#### Exercise details
Beneath this instruction is a block of data; output from it exactly the lines that run from the one containing "if truth (Z.land" through the one containing "q' ← get (λ k, k.(ide).(idequeue));", inclusive.

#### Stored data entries
──────
(** A string ends before the end of the process, or there is no NUL. *)
Lemma user_string_cases k x a : 0 <= a →
  (∃ len, user_string k x a len) ∨ ∀ j, a <= j < x.(sz) → ubyte k j ≠ 0.
Proof.
  intros Ha. assert (H : ∀ n, a + Z.of_nat n <= x.(sz) → (∃ len, user_string k x a len) ∨
    ∀ j, a <= j < a + Z.of_nat n → ubyte k j ≠ 0).
  { intros n. induction n as [|n IH]; intros Hn; [right; lia|].
    destruct IH as [H|H]; [lia|by left|]. destruct (decide (ubyte k (a + Z.of_nat n) = 0)) as [E|E].
    - left. exists (Z.of_nat n). split_and!; [lia|lia|done|]. intros j Hj. apply H. lia.
    - right. intros j Hj. destruct (decide (j = a + Z.of_nat n)) as [->|]; [done|]. apply H. lia. }
  destruct (decide (a <= x.(sz))) as [Hle|Hgt]; [|right; lia].
  destruct (H (Z.to_nat (x.(sz) - a))) as [H'|H']; [lia|by left|]. right. intros j Hj. apply H'. lia.
Qed.

Lemma user_string_unique k x a l l' : user_string k x a l → user_string k x a l' → l = l'.
Proof.
  intros (H0 & _ & Hn & Hz) (H0' & _ & Hn' & Hz'). destruct (Z.lt_trichotomy l l') as [H|[H|H]]; [|done|].
  - by destruct (Hz' l ltac:(lia)).
  - by destruct (Hz l' ltac:(lia)).
Qed.
(* ===== verification/Ide.v ===== *)
(** * ide.c: the PIO driver of the disk

    The driver of the xv6.img kernel: a queue of buffers linked by qnext, the
    head being the active request. The controller is a device: the values its
    ports return are a function of the number of reads done, and the writes to
    its ports are recorded in order. [fuel] bounds the polls of the status
    port. iderw() is split at its call of sleep(): [iderw_wait] is the loop,
    entered again when the process has slept. *)
From S2P Require Import Prelude.
From S2P Require Import Kernel.
From S2P Require Import Spinlock.
From S2P Require Import Sched.
From S2P Require Import Sleeplock.
From S2P Require Import Bio.
From S2P Require Import Log.

Definition SECTOR_SIZE : Z := 512.
Definition IDE_BSY : Z := 0x80.
Definition IDE_DRDY : Z := 0x40.
Definition IDE_DF : Z := 0x20.
Definition IDE_ERR : Z := 0x01.
Definition IDE_CMD_READ : Z := 0x20.
Definition IDE_CMD_WRITE : Z := 0x30.
Definition IDE_CMD_RDMUL : Z := 0xc4.
Definition IDE_CMD_WRMUL : Z := 0xc5.
Definition FSSIZE : Z := 1000.

Definition upd_ide (f : ide_t → ide_t) : K unit := modify (λ k, set_ide (f k.(ide)) k).

(** inb, outb, insl and outsl of x86.h on the controller's ports. *)
Definition port_in (port : Z) : K Z := λ k,
  Ok (k.(ide).(ide_port) k.(ide).(ide_reads) port)
     (set_ide (set_ide_reads (S k.(ide).(ide_reads)) k.(ide)) k).
Definition inb (port : Z) : K Z := v ← port_in port; mret (u8 v).
Definition port_out (port v : Z) : K unit :=
  upd_ide (λ x, set_ide_out (x.(ide_out) ++ [(port, v)]) x).
Definition outb (port v : Z) : K unit := port_out port (u8 v).

Fixpoint insl (port : Z) (cnt : nat) : K (list Z) :=
  match cnt with
  | O => mret []
  | S n => v ← port_in port; l ← insl port n; mret (word_bytes v ++ l)
  end.
Definition outsl (port : Z) (data : list Z) (cnt : nat) : K unit :=
  for_acc cnt 0 (λ i _, port_out port (word_at data (4 * Z.of_nat i))) tt.

Definition idewait_turn (checkerr : bool) (_ : unit) : K (unit + Z) :=
  r ← inb 0x1f7;
  if negb (Z.land r (Z.lor IDE_BSY IDE_DRDY) =? IDE_DRDY) then mret (inl tt) else
  mret (inr (if checkerr && negb (Z.land r (Z.lor IDE_DF IDE_ERR) =? 0) then -1 else 0)).

Definition idewait (fuel : nat) (checkerr : bool) : K Z := while_fuel fuel (idewait_turn checkerr) tt.

Definition ideinit (fuel : nat) : K unit :=
  initlock LIde "ide";;
  idewait fuel false;;
  outb 0x1f6 (Z.lor 0xe0 (Z.shiftl 1 4));;
  for_range 1000 0 (λ _,
    r ← inb 0x1f7;
    if negb (r =? 0) then upd_ide (set_havedisk1 1);; mret (Some tt) else mret None);;
  outb 0x1f6 (Z.lor 0xe0 (Z.shiftl 0 4)).

Definition idestart (fuel : nat) (o : option nat) : K unit :=
  match o with
  | None => panic "idestart"
  | Some n =>
      b ← buf_get n;
      if FSSIZE <=? b.(b_blockno) then panic "incorrect blockno" else
      let sector_per_block := BSIZE / SECTOR_SIZE in
      let sector := b.(b_blockno) * sector_per_block in
      let read_cmd := if sector_per_block =? 1 then IDE_CMD_READ else IDE_CMD_RDMUL in
      let write_cmd := if sector_per_block =? 1 then IDE_CMD_WRITE else IDE_CMD_WRMUL in
      if 7 <? sector_per_block then panic "idestart" else
      idewait fuel false;;
      outb 0x3f6 0;;
      outb 0x1f2 sector_per_block;;
      outb 0x1f3 (Z.land sector 0xff);;
      outb 0x1f4 (Z.land (Z.shiftr sector 8) 0xff);;
      outb 0x1f5 (Z.land (Z.shiftr sector 16) 0xff);;
      outb 0x1f6 (Z.lor (Z.lor 0xe0 (Z.shiftl (Z.land b.(b_dev) 1) 4)) (Z.land (Z.shiftr sector 24) 0x0f));;
      if truth (Z.land b.(b_flags) B_DIRTY) then
        outb 0x1f7 write_cmd;;
        outsl 0x1f0 b.(b_data) (Z.to_nat (BSIZE / 4))
      else outb 0x1f7 read_cmd
  end.

Definition ideintr (fuel : nat) : K unit :=
  acquire LIde;;
  q ← get (λ k, k.(ide).(idequeue));
  match q with
  | None => release LIde
  | Some n =>
      b ← buf_get n;
      upd_ide (set_idequeue b.(b_qnext));;
      when (Z.land b.(b_flags) B_DIRTY =? 0) (
        r ← idewait fuel true;
        when (0 <=? r) (
          d ← insl 0x1f0 (Z.to_nat (BSIZE / 4));
          buf_upd n (set_b_data d)));;
      buf_upd n (λ b, set_b_flags (Z.lor b.(b_flags) B_VALID) b);;
      buf_upd n (λ b, set_b_flags (Z.land b.(b_flags) (Z.lnot B_DIRTY)) b);;
      wakeup (ChBuf n);;
      q' ← get (λ k, k.(ide).(idequeue));
      when (bool_decide (q' ≠ None)) (idestart fuel q');;
      release LIde
  end.

(** One step of for(pp=&idequeue; *pp; pp=&( *pp )->qnext): the buffer whose
    qnext is null, [None] for idequeue itself. *)
Definition queue_turn (v : option nat * option nat) : K ((option nat * option nat) + option nat) :=
  let '(owner, p) := v in
  match p with
  | None => mret (inr owner)
  | Some n => b ← buf_get n; mret (inl (Some n, b.(b_qnext)))
  end.

(** The loop of iderw(), entered again when the process has slept. *)
Definition iderw_wait_turn (n : nat) (_ : unit) : K (unit + unit) :=
  b ← buf_get n;
  if negb (Z.land b.(b_flags) (Z.lor B_VALID B_DIRTY) =? B_VALID) then
    sleep (ChBuf n) LIde;;
    mret (inl tt)
  else mret (inr tt).

Definition iderw_wait (n : nat) : K unit :=
  while32 (iderw_wait_turn n) tt;;
  release LIde.

Definition iderw (fuel : nat) (n : nat) : K unit :=
  h ← holdingsleep (SBuf n);
  if negb h then panic "iderw: buf not locked" else
  b ← buf_get n;
  if Z.land b.(b_flags) (Z.lor B_VALID B_DIRTY) =? B_VALID then panic "iderw: nothing to do" else
  d1 ← get (λ k, k.(ide).(havedisk1));
  if negb (b.(b_dev) =? 0) && (d1 =? 0) then panic "iderw: ide disk 1 not present" else
  acquire LIde;;
  buf_upd n (set_b_qnext None);;
  q ← get (λ k, k.(ide).(idequeue));
  owner ← while_fuel (S NBUF) queue_turn (None, q);
  (match owner with
   | None => upd_ide (set_idequeue (Some n))
   | Some m => buf_upd m (set_b_qnext (Some n))
   end);;
  q ← get (λ k, k.(ide).(idequeue));
  when (bool_decide (q = Some n)) (idestart fuel (Some n));;
  iderw_wait n.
──────
#### Exercise solution
      if truth (Z.land b.(b_flags) B_DIRTY) then
        outb 0x1f7 write_cmd;;
        outsl 0x1f0 b.(b_data) (Z.to_nat (BSIZE / 4))
      else outb 0x1f7 read_cmd
  end.

Definition ideintr (fuel : nat) : K unit :=
  acquire LIde;;
  q ← get (λ k, k.(ide).(idequeue));
  match q with
  | None => release LIde
  | Some n =>
      b ← buf_get n;
      upd_ide (set_idequeue b.(b_qnext));;
      when (Z.land b.(b_flags) B_DIRTY =? 0) (
        r ← idewait fuel true;
        when (0 <=? r) (
          d ← insl 0x1f0 (Z.to_nat (BSIZE / 4));
          buf_upd n (set_b_data d)));;
      buf_upd n (λ b, set_b_flags (Z.lor b.(b_flags) B_VALID) b);;
      buf_upd n (λ b, set_b_flags (Z.land b.(b_flags) (Z.lnot B_DIRTY)) b);;
      wakeup (ChBuf n);;
      q' ← get (λ k, k.(ide).(idequeue));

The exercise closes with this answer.